Task statement —
Print the listing below exactly as written.

++++

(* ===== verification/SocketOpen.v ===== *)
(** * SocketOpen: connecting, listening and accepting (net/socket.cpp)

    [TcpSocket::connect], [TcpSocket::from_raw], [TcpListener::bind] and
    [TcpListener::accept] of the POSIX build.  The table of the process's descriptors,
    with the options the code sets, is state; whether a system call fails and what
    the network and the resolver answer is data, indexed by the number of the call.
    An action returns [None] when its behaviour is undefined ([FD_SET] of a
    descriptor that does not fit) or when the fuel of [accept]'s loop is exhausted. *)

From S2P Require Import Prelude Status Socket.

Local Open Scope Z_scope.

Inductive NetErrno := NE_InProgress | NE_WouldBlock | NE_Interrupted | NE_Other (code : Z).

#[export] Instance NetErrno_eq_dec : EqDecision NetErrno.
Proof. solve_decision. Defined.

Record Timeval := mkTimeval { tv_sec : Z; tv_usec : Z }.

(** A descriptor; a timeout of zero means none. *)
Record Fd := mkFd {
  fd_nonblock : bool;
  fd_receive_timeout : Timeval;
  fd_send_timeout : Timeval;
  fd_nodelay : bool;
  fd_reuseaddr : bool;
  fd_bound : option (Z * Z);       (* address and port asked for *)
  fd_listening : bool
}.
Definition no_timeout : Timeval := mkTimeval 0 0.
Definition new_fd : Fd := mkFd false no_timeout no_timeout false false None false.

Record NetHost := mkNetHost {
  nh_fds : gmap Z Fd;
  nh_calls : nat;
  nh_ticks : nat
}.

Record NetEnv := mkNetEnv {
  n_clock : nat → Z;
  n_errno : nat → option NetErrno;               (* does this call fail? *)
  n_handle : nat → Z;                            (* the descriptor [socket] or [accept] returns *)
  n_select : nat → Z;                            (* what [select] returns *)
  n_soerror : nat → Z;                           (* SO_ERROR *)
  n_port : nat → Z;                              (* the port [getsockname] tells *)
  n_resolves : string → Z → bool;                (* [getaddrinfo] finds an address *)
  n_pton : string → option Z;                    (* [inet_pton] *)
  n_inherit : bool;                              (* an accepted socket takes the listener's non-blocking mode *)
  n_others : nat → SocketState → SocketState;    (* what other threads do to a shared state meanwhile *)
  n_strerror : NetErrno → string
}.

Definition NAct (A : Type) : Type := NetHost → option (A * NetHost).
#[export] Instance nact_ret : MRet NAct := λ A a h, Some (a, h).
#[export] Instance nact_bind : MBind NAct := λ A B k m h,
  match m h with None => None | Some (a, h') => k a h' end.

++++

Task result —
(* ===== verification/SocketOpen.v ===== *)
(** * SocketOpen: connecting, listening and accepting (net/socket.cpp)

    [TcpSocket::connect], [TcpSocket::from_raw], [TcpListener::bind] and
    [TcpListener::accept] of the POSIX build.  The table of the process's descriptors,
    with the options the code sets, is state; whether a system call fails and what
    the network and the resolver answer is data, indexed by the number of the call.
    An action returns [None] when its behaviour is undefined ([FD_SET] of a
    descriptor that does not fit) or when the fuel of [accept]'s loop is exhausted. *)

From S2P Require Import Prelude Status Socket.

Local Open Scope Z_scope.

Inductive NetErrno := NE_InProgress | NE_WouldBlock | NE_Interrupted | NE_Other (code : Z).

#[export] Instance NetErrno_eq_dec : EqDecision NetErrno.
Proof. solve_decision. Defined.

Record Timeval := mkTimeval { tv_sec : Z; tv_usec : Z }.

(** A descriptor; a timeout of zero means none. *)
Record Fd := mkFd {
  fd_nonblock : bool;
  fd_receive_timeout : Timeval;
  fd_send_timeout : Timeval;
  fd_nodelay : bool;
  fd_reuseaddr : bool;
  fd_bound : option (Z * Z);       (* address and port asked for *)
  fd_listening : bool
}.
Definition no_timeout : Timeval := mkTimeval 0 0.
Definition new_fd : Fd := mkFd false no_timeout no_timeout false false None false.

Record NetHost := mkNetHost {
  nh_fds : gmap Z Fd;
  nh_calls : nat;
  nh_ticks : nat
}.

Record NetEnv := mkNetEnv {
  n_clock : nat → Z;
  n_errno : nat → option NetErrno;               (* does this call fail? *)
  n_handle : nat → Z;                            (* the descriptor [socket] or [accept] returns *)
  n_select : nat → Z;                            (* what [select] returns *)
  n_soerror : nat → Z;                           (* SO_ERROR *)
  n_port : nat → Z;                              (* the port [getsockname] tells *)
  n_resolves : string → Z → bool;                (* [getaddrinfo] finds an address *)
  n_pton : string → option Z;                    (* [inet_pton] *)
  n_inherit : bool;                              (* an accepted socket takes the listener's non-blocking mode *)
  n_others : nat → SocketState → SocketState;    (* what other threads do to a shared state meanwhile *)
  n_strerror : NetErrno → string
}.

Definition NAct (A : Type) : Type := NetHost → option (A * NetHost).
#[export] Instance nact_ret : MRet NAct := λ A a h, Some (a, h).
#[export] Instance nact_bind : MBind NAct := λ A B k m h,
  match m h with None => None | Some (a, h') => k a h' end.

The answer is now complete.